::: TASK DATA

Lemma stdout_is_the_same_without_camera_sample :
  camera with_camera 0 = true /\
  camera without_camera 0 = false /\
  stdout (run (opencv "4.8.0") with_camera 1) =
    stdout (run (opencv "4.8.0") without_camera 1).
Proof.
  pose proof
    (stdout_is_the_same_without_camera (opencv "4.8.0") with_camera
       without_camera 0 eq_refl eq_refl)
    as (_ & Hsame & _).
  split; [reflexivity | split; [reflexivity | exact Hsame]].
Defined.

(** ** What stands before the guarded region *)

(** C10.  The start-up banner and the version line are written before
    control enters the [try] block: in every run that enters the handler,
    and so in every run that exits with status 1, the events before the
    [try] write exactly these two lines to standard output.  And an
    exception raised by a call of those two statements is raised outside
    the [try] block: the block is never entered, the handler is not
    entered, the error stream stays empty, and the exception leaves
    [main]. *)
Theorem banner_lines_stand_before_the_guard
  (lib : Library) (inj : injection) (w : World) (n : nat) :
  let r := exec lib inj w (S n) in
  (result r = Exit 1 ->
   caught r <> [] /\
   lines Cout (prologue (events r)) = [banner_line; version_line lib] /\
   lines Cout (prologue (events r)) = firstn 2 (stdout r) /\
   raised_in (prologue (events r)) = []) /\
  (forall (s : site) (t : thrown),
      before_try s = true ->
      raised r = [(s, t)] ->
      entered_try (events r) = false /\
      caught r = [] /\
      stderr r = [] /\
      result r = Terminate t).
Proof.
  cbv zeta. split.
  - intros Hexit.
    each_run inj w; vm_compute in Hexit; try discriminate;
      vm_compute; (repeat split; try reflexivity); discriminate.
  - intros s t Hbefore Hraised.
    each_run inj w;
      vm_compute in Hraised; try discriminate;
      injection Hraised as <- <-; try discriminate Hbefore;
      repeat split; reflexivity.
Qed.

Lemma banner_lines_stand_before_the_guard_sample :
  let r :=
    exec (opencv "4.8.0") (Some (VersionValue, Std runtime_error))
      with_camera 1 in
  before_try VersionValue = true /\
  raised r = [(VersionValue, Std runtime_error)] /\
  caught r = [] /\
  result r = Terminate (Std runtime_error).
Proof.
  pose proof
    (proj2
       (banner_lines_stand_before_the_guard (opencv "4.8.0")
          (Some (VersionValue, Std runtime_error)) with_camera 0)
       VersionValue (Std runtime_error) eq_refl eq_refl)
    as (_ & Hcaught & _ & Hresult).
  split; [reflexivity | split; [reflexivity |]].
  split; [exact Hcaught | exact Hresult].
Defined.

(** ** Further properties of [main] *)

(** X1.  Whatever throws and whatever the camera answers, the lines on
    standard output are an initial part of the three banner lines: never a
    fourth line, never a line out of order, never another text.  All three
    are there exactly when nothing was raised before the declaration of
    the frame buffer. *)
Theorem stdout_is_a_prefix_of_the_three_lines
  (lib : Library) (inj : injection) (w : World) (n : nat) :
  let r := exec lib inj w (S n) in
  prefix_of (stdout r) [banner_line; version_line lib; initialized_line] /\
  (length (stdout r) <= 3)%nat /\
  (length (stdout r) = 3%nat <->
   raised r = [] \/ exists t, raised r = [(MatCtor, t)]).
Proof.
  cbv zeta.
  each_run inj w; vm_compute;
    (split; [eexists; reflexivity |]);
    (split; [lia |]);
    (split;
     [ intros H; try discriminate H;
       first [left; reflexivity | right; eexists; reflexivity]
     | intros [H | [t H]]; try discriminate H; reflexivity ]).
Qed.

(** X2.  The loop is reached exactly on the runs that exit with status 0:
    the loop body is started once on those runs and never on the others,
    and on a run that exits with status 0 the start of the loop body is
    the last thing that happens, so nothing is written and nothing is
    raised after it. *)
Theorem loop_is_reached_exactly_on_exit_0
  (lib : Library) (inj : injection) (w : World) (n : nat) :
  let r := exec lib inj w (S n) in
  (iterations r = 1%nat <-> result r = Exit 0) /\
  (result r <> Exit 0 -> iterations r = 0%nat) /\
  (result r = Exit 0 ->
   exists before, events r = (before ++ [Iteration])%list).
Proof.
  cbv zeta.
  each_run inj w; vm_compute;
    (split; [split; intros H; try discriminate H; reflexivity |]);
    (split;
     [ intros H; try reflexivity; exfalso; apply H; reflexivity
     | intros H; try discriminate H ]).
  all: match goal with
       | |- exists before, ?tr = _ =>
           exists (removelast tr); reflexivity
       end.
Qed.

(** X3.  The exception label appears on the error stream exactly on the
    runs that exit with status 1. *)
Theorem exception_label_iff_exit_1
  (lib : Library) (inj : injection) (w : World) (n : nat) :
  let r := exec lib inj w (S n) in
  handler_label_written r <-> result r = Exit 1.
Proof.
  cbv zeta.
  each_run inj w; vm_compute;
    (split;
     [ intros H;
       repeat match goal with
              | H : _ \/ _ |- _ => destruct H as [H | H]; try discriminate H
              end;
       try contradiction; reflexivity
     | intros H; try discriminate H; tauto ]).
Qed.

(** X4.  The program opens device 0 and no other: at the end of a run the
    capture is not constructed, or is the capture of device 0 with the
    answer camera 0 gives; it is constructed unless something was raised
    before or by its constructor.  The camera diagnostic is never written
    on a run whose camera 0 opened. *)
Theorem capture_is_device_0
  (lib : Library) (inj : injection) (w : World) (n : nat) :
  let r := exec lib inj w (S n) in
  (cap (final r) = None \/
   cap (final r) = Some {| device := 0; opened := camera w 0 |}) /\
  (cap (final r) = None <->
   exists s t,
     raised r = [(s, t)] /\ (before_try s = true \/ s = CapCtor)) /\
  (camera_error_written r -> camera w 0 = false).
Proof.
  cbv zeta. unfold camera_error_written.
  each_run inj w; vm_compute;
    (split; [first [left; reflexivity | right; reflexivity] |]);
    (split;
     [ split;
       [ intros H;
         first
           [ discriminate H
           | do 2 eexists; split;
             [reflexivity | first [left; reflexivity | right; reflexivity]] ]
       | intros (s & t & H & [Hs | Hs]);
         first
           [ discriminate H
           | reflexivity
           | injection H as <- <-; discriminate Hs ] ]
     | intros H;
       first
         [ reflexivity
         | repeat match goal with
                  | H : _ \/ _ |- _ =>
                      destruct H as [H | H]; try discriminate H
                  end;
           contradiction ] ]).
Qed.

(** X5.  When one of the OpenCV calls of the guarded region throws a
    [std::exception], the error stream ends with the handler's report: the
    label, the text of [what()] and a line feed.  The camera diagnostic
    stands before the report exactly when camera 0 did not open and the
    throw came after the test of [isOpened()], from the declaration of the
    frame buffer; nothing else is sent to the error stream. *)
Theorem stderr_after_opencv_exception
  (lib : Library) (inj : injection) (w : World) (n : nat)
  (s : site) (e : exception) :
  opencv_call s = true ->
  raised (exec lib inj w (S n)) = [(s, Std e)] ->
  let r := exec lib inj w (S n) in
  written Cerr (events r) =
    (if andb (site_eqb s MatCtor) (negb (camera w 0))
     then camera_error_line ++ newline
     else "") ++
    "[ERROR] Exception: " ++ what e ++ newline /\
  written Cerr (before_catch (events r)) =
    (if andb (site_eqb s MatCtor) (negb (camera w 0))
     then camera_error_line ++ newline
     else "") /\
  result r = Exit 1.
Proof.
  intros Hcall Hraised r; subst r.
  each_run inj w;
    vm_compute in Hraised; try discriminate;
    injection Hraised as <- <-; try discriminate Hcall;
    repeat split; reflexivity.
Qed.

::::::

_TASK TO COMPLETE_.
Could you write out every entry above exactly as it appears?

_ANSWER_.
Lemma stdout_is_the_same_without_camera_sample :
  camera with_camera 0 = true /\
  camera without_camera 0 = false /\
  stdout (run (opencv "4.8.0") with_camera 1) =
    stdout (run (opencv "4.8.0") without_camera 1).
Proof.
  pose proof
    (stdout_is_the_same_without_camera (opencv "4.8.0") with_camera
       without_camera 0 eq_refl eq_refl)
    as (_ & Hsame & _).
  split; [reflexivity | split; [reflexivity | exact Hsame]].
Defined.

(** ** What stands before the guarded region *)

(** C10.  The start-up banner and the version line are written before
    control enters the [try] block: in every run that enters the handler,
    and so in every run that exits with status 1, the events before the
    [try] write exactly these two lines to standard output.  And an
    exception raised by a call of those two statements is raised outside
    the [try] block: the block is never entered, the handler is not
    entered, the error stream stays empty, and the exception leaves
    [main]. *)
Theorem banner_lines_stand_before_the_guard
  (lib : Library) (inj : injection) (w : World) (n : nat) :
  let r := exec lib inj w (S n) in
  (result r = Exit 1 ->
   caught r <> [] /\
   lines Cout (prologue (events r)) = [banner_line; version_line lib] /\
   lines Cout (prologue (events r)) = firstn 2 (stdout r) /\
   raised_in (prologue (events r)) = []) /\
  (forall (s : site) (t : thrown),
      before_try s = true ->
      raised r = [(s, t)] ->
      entered_try (events r) = false /\
      caught r = [] /\
      stderr r = [] /\
      result r = Terminate t).
Proof.
  cbv zeta. split.
  - intros Hexit.
    each_run inj w; vm_compute in Hexit; try discriminate;
      vm_compute; (repeat split; try reflexivity); discriminate.
  - intros s t Hbefore Hraised.
    each_run inj w;
      vm_compute in Hraised; try discriminate;
      injection Hraised as <- <-; try discriminate Hbefore;
      repeat split; reflexivity.
Qed.

Lemma banner_lines_stand_before_the_guard_sample :
  let r :=
    exec (opencv "4.8.0") (Some (VersionValue, Std runtime_error))
      with_camera 1 in
  before_try VersionValue = true /\
  raised r = [(VersionValue, Std runtime_error)] /\
  caught r = [] /\
  result r = Terminate (Std runtime_error).
Proof.
  pose proof
    (proj2
       (banner_lines_stand_before_the_guard (opencv "4.8.0")
          (Some (VersionValue, Std runtime_error)) with_camera 0)
       VersionValue (Std runtime_error) eq_refl eq_refl)
    as (_ & Hcaught & _ & Hresult).
  split; [reflexivity | split; [reflexivity |]].
  split; [exact Hcaught | exact Hresult].
Defined.

(** ** Further properties of [main] *)

(** X1.  Whatever throws and whatever the camera answers, the lines on
    standard output are an initial part of the three banner lines: never a
    fourth line, never a line out of order, never another text.  All three
    are there exactly when nothing was raised before the declaration of
    the frame buffer. *)
Theorem stdout_is_a_prefix_of_the_three_lines
  (lib : Library) (inj : injection) (w : World) (n : nat) :
  let r := exec lib inj w (S n) in
  prefix_of (stdout r) [banner_line; version_line lib; initialized_line] /\
  (length (stdout r) <= 3)%nat /\
  (length (stdout r) = 3%nat <->
   raised r = [] \/ exists t, raised r = [(MatCtor, t)]).
Proof.
  cbv zeta.
  each_run inj w; vm_compute;
    (split; [eexists; reflexivity |]);
    (split; [lia |]);
    (split;
     [ intros H; try discriminate H;
       first [left; reflexivity | right; eexists; reflexivity]
     | intros [H | [t H]]; try discriminate H; reflexivity ]).
Qed.

(** X2.  The loop is reached exactly on the runs that exit with status 0:
    the loop body is started once on those runs and never on the others,
    and on a run that exits with status 0 the start of the loop body is
    the last thing that happens, so nothing is written and nothing is
    raised after it. *)
Theorem loop_is_reached_exactly_on_exit_0
  (lib : Library) (inj : injection) (w : World) (n : nat) :
  let r := exec lib inj w (S n) in
  (iterations r = 1%nat <-> result r = Exit 0) /\
  (result r <> Exit 0 -> iterations r = 0%nat) /\
  (result r = Exit 0 ->
   exists before, events r = (before ++ [Iteration])%list).
Proof.
  cbv zeta.
  each_run inj w; vm_compute;
    (split; [split; intros H; try discriminate H; reflexivity |]);
    (split;
     [ intros H; try reflexivity; exfalso; apply H; reflexivity
     | intros H; try discriminate H ]).
  all: match goal with
       | |- exists before, ?tr = _ =>
           exists (removelast tr); reflexivity
       end.
Qed.

(** X3.  The exception label appears on the error stream exactly on the
    runs that exit with status 1. *)
Theorem exception_label_iff_exit_1
  (lib : Library) (inj : injection) (w : World) (n : nat) :
  let r := exec lib inj w (S n) in
  handler_label_written r <-> result r = Exit 1.
Proof.
  cbv zeta.
  each_run inj w; vm_compute;
    (split;
     [ intros H;
       repeat match goal with
              | H : _ \/ _ |- _ => destruct H as [H | H]; try discriminate H
              end;
       try contradiction; reflexivity
     | intros H; try discriminate H; tauto ]).
Qed.

(** X4.  The program opens device 0 and no other: at the end of a run the
    capture is not constructed, or is the capture of device 0 with the
    answer camera 0 gives; it is constructed unless something was raised
    before or by its constructor.  The camera diagnostic is never written
    on a run whose camera 0 opened. *)
Theorem capture_is_device_0
  (lib : Library) (inj : injection) (w : World) (n : nat) :
  let r := exec lib inj w (S n) in
  (cap (final r) = None \/
   cap (final r) = Some {| device := 0; opened := camera w 0 |}) /\
  (cap (final r) = None <->
   exists s t,
     raised r = [(s, t)] /\ (before_try s = true \/ s = CapCtor)) /\
  (camera_error_written r -> camera w 0 = false).
Proof.
  cbv zeta. unfold camera_error_written.
  each_run inj w; vm_compute;
    (split; [first [left; reflexivity | right; reflexivity] |]);
    (split;
     [ split;
       [ intros H;
         first
           [ discriminate H
           | do 2 eexists; split;
             [reflexivity | first [left; reflexivity | right; reflexivity]] ]
       | intros (s & t & H & [Hs | Hs]);
         first
           [ discriminate H
           | reflexivity
           | injection H as <- <-; discriminate Hs ] ]
     | intros H;
       first
         [ reflexivity
         | repeat match goal with
                  | H : _ \/ _ |- _ =>
                      destruct H as [H | H]; try discriminate H
                  end;
           contradiction ] ]).
Qed.

(** X5.  When one of the OpenCV calls of the guarded region throws a
    [std::exception], the error stream ends with the handler's report: the
    label, the text of [what()] and a line feed.  The camera diagnostic
    stands before the report exactly when camera 0 did not open and the
    throw came after the test of [isOpened()], from the declaration of the
    frame buffer; nothing else is sent to the error stream. *)
Theorem stderr_after_opencv_exception
  (lib : Library) (inj : injection) (w : World) (n : nat)
  (s : site) (e : exception) :
  opencv_call s = true ->
  raised (exec lib inj w (S n)) = [(s, Std e)] ->
  let r := exec lib inj w (S n) in
  written Cerr (events r) =
    (if andb (site_eqb s MatCtor) (negb (camera w 0))
     then camera_error_line ++ newline
     else "") ++
    "[ERROR] Exception: " ++ what e ++ newline /\
  written Cerr (before_catch (events r)) =
    (if andb (site_eqb s MatCtor) (negb (camera w 0))
     then camera_error_line ++ newline
     else "") /\
  result r = Exit 1.
Proof.
  intros Hcall Hraised r; subst r.
  each_run inj w;
    vm_compute in Hraised; try discriminate;
    injection Hraised as <- <-; try discriminate Hcall;
    repeat split; reflexivity.
Qed.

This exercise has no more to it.